Below are entries; copy exactly the lines from the one with "intros Hc rc." through the one with "Section DeviceClaims.", both included, and leave out the rest.

········

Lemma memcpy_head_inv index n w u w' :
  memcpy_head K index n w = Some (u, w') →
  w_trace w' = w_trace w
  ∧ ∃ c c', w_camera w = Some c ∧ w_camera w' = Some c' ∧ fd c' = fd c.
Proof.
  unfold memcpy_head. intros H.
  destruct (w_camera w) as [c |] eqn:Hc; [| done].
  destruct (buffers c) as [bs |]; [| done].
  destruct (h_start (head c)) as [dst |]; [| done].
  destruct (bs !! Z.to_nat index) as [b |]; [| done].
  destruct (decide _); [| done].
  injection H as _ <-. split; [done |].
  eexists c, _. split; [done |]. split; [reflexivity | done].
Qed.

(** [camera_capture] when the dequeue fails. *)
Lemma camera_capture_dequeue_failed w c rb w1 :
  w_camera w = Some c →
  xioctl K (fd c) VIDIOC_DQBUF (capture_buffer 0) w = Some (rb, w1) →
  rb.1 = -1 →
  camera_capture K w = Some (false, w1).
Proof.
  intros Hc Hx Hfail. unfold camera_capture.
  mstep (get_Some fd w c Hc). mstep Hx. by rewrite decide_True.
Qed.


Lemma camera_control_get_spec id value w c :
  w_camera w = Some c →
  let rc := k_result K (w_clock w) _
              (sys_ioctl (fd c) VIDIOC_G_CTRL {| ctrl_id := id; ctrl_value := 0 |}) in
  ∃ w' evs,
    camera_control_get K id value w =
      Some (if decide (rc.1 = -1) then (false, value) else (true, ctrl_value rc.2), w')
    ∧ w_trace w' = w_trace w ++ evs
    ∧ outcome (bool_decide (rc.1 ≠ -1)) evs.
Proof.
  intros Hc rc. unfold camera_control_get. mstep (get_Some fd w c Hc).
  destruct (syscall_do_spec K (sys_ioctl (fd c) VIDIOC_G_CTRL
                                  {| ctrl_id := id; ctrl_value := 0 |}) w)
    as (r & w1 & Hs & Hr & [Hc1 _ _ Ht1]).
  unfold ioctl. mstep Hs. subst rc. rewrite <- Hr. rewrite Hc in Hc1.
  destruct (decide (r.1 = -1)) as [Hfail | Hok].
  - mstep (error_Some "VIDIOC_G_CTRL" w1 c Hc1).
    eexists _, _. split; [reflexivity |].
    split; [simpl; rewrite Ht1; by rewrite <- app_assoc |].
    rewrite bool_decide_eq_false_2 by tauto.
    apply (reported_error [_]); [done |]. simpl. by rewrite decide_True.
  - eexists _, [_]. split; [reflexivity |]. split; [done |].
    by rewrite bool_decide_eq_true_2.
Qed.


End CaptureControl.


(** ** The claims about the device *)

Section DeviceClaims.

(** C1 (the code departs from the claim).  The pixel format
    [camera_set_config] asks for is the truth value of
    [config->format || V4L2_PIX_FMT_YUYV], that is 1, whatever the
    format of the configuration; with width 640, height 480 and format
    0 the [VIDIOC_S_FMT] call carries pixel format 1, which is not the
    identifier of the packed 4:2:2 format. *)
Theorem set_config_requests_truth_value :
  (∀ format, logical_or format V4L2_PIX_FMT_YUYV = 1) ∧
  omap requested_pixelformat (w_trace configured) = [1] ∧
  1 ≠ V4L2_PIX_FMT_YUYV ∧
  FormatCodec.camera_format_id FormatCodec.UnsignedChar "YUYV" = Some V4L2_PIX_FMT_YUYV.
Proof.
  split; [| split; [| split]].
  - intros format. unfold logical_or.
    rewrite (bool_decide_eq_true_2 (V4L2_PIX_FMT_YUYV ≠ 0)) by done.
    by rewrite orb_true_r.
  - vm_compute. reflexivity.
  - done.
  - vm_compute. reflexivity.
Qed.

········

__RESPONSE TO THE EXERCISE__.
  intros Hc rc. unfold camera_control_get. mstep (get_Some fd w c Hc).
  destruct (syscall_do_spec K (sys_ioctl (fd c) VIDIOC_G_CTRL
                                  {| ctrl_id := id; ctrl_value := 0 |}) w)
    as (r & w1 & Hs & Hr & [Hc1 _ _ Ht1]).
  unfold ioctl. mstep Hs. subst rc. rewrite <- Hr. rewrite Hc in Hc1.
  destruct (decide (r.1 = -1)) as [Hfail | Hok].
  - mstep (error_Some "VIDIOC_G_CTRL" w1 c Hc1).
    eexists _, _. split; [reflexivity |].
    split; [simpl; rewrite Ht1; by rewrite <- app_assoc |].
    rewrite bool_decide_eq_false_2 by tauto.
    apply (reported_error [_]); [done |]. simpl. by rewrite decide_True.
  - eexists _, [_]. split; [reflexivity |]. split; [done |].
    by rewrite bool_decide_eq_true_2.
Qed.


End CaptureControl.


(** ** The claims about the device *)

Section DeviceClaims.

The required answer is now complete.